START GIVEN INFORMATION

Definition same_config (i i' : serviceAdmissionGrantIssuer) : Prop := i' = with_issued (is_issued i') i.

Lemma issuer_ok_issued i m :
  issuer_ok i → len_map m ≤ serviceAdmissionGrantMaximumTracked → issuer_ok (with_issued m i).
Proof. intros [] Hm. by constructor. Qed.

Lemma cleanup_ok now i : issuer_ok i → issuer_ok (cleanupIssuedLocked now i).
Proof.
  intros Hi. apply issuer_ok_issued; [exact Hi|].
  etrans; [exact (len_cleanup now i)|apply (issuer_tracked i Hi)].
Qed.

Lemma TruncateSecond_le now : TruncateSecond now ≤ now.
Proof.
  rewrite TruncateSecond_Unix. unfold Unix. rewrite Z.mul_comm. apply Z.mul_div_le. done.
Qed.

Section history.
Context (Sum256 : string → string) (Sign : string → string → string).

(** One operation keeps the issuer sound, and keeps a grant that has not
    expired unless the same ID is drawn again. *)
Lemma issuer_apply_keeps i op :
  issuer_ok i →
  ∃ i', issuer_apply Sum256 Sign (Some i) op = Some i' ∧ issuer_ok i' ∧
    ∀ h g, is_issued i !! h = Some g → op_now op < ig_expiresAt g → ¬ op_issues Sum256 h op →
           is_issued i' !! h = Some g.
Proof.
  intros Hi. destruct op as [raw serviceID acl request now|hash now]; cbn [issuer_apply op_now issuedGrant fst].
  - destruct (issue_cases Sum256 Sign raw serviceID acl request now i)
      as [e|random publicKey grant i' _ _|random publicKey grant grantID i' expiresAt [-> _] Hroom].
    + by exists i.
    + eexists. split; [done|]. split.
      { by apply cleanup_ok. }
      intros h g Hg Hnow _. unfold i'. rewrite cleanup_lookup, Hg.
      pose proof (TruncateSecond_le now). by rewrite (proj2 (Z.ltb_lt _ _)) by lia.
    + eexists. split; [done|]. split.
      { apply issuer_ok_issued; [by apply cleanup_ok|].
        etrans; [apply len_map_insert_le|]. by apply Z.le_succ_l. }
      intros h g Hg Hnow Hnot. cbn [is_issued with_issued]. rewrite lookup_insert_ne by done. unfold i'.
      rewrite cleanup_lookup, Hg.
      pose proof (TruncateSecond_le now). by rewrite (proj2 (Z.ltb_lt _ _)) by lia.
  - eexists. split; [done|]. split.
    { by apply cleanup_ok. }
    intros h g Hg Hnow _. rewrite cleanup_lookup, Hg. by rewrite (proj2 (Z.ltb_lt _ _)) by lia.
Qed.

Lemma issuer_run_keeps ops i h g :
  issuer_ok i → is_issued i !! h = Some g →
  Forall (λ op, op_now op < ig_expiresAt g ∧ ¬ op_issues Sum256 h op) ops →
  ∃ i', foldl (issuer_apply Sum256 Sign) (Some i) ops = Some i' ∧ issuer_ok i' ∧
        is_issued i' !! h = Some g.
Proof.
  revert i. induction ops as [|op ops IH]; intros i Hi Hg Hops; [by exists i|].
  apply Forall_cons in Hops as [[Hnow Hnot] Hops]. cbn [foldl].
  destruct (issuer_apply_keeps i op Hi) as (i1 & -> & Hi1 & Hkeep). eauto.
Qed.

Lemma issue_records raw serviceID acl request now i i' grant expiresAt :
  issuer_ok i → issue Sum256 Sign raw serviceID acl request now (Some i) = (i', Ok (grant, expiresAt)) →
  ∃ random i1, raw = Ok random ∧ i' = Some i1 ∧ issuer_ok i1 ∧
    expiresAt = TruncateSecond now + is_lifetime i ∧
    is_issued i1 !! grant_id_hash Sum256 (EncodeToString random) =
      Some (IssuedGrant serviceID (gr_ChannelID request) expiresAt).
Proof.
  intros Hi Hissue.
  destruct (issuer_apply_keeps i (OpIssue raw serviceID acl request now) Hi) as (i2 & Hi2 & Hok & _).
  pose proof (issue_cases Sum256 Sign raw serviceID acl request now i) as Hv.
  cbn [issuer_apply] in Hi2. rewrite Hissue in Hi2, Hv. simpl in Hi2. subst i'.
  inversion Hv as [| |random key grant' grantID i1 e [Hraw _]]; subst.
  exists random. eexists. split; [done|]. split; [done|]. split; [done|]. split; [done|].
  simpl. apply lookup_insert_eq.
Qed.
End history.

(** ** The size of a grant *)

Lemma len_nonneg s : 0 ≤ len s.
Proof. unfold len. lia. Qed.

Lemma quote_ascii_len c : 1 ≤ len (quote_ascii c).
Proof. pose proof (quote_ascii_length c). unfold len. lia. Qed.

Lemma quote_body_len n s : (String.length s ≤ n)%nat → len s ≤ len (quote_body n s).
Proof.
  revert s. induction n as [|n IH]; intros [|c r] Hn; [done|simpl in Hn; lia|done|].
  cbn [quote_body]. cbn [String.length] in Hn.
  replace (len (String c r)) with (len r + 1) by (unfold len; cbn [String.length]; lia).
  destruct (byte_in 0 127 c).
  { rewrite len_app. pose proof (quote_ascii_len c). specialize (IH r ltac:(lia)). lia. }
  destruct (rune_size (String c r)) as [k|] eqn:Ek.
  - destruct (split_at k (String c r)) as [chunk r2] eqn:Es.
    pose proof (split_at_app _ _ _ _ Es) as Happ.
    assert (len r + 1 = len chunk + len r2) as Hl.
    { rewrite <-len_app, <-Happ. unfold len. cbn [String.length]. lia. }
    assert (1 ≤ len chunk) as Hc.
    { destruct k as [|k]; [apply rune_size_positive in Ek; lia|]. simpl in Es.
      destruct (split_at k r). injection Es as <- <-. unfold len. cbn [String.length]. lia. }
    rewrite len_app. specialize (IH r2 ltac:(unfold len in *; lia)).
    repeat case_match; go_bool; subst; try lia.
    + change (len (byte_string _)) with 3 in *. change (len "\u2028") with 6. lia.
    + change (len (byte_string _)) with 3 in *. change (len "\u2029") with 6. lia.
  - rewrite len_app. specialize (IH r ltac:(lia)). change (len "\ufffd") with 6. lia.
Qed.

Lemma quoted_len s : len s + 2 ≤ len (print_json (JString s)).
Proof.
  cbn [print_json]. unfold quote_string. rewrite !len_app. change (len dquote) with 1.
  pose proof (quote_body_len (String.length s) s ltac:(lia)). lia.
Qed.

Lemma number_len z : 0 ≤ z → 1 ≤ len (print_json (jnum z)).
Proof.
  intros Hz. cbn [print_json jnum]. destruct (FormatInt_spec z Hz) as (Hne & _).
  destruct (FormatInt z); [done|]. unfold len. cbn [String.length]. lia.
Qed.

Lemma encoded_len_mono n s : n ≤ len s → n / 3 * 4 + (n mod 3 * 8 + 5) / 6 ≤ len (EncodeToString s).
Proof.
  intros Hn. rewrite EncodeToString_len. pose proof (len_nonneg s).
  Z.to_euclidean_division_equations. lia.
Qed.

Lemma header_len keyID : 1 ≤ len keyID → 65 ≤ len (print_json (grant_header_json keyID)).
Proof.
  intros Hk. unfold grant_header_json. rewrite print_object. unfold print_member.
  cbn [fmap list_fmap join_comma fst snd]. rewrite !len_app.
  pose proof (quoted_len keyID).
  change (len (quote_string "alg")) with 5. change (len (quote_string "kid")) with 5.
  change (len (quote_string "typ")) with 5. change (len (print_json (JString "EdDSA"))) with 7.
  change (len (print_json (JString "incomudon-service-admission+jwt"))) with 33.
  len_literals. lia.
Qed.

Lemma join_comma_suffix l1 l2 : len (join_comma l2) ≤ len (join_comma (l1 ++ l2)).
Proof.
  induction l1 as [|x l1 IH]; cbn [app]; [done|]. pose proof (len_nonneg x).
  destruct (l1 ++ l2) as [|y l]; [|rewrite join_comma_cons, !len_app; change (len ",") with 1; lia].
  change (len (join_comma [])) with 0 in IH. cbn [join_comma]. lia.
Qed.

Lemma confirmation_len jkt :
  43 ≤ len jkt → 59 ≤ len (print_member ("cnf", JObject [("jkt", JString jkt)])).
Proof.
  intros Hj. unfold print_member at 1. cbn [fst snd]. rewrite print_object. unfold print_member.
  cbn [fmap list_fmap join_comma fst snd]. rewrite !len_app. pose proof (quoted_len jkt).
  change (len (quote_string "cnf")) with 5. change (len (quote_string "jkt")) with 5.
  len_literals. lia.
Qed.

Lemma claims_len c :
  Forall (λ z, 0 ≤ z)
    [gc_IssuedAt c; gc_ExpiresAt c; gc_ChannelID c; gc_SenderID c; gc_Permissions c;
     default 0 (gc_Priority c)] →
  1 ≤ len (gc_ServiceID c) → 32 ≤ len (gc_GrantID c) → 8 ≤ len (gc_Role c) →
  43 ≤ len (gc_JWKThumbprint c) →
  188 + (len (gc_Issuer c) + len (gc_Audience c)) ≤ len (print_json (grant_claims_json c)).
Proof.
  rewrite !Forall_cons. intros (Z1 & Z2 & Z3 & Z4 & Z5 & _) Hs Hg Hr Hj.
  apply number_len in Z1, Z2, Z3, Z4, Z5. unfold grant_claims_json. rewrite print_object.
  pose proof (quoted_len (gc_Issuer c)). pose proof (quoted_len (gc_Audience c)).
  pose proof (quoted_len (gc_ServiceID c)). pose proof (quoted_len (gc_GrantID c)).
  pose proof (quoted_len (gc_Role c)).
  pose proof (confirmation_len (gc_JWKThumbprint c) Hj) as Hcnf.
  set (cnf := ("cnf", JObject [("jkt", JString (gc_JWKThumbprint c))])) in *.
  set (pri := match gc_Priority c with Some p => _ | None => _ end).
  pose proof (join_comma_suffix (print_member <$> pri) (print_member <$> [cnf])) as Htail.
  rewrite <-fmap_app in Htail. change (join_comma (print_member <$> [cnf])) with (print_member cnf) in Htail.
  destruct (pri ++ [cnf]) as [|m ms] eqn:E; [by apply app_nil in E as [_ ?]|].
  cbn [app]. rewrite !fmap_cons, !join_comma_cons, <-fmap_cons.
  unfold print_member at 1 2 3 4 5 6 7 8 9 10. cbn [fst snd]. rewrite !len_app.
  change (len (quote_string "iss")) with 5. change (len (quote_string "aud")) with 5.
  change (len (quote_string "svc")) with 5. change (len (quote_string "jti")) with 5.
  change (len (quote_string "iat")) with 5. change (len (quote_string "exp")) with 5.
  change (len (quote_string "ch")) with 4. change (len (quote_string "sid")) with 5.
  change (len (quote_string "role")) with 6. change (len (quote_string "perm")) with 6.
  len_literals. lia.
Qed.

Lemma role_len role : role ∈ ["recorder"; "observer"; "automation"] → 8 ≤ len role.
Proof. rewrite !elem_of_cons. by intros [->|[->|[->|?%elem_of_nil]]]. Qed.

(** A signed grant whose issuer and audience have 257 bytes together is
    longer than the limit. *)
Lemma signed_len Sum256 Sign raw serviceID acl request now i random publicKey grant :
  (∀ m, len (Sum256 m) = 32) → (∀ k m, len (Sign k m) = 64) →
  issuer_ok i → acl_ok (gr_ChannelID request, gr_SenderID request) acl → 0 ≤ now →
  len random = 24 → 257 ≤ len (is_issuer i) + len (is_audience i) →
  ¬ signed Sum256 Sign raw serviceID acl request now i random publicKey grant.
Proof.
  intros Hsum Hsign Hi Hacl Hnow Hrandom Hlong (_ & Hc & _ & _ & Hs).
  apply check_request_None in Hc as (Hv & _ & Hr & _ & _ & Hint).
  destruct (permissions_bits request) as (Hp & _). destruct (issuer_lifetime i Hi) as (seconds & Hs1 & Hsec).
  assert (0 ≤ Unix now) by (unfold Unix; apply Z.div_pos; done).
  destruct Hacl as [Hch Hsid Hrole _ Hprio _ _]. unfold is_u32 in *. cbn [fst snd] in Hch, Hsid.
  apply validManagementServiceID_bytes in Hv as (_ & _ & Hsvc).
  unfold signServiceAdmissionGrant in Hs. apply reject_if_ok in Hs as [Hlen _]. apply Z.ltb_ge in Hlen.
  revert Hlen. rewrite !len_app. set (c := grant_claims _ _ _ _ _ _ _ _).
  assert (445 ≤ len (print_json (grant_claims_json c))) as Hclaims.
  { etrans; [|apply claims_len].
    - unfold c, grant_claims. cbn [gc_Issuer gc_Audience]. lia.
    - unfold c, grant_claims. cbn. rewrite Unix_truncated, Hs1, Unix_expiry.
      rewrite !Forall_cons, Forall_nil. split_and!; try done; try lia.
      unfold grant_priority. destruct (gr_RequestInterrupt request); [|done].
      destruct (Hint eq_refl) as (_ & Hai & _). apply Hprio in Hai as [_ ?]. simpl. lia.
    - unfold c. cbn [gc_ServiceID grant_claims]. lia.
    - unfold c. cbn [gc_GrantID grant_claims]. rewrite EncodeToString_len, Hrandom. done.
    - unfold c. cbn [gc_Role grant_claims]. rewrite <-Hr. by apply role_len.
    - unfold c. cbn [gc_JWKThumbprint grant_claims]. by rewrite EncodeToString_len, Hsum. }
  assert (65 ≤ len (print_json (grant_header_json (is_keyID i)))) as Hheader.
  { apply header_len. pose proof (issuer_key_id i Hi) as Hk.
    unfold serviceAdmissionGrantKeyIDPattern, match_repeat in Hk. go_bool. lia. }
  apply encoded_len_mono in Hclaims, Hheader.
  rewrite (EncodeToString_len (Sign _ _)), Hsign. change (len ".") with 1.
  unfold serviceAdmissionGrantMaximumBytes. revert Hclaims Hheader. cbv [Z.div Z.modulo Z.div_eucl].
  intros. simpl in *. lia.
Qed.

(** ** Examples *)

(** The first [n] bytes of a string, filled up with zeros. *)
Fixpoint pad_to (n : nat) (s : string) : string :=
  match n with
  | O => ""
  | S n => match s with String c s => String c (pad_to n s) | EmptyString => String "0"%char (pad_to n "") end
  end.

END GIVEN INFORMATION

**WORK ORDER**
Copy the lines of the data above exactly as written, beginning with the line containing "pose proof (join_comma_suffix" and ending with the line containing "Lemma role_len role", and leave out all other lines.

**EXPECTED ANSWER**
  pose proof (join_comma_suffix (print_member <$> pri) (print_member <$> [cnf])) as Htail.
  rewrite <-fmap_app in Htail. change (join_comma (print_member <$> [cnf])) with (print_member cnf) in Htail.
  destruct (pri ++ [cnf]) as [|m ms] eqn:E; [by apply app_nil in E as [_ ?]|].
  cbn [app]. rewrite !fmap_cons, !join_comma_cons, <-fmap_cons.
  unfold print_member at 1 2 3 4 5 6 7 8 9 10. cbn [fst snd]. rewrite !len_app.
  change (len (quote_string "iss")) with 5. change (len (quote_string "aud")) with 5.
  change (len (quote_string "svc")) with 5. change (len (quote_string "jti")) with 5.
  change (len (quote_string "iat")) with 5. change (len (quote_string "exp")) with 5.
  change (len (quote_string "ch")) with 4. change (len (quote_string "sid")) with 5.
  change (len (quote_string "role")) with 6. change (len (quote_string "perm")) with 6.
  len_literals. lia.
Qed.

Lemma role_len role : role ∈ ["recorder"; "observer"; "automation"] → 8 ≤ len role.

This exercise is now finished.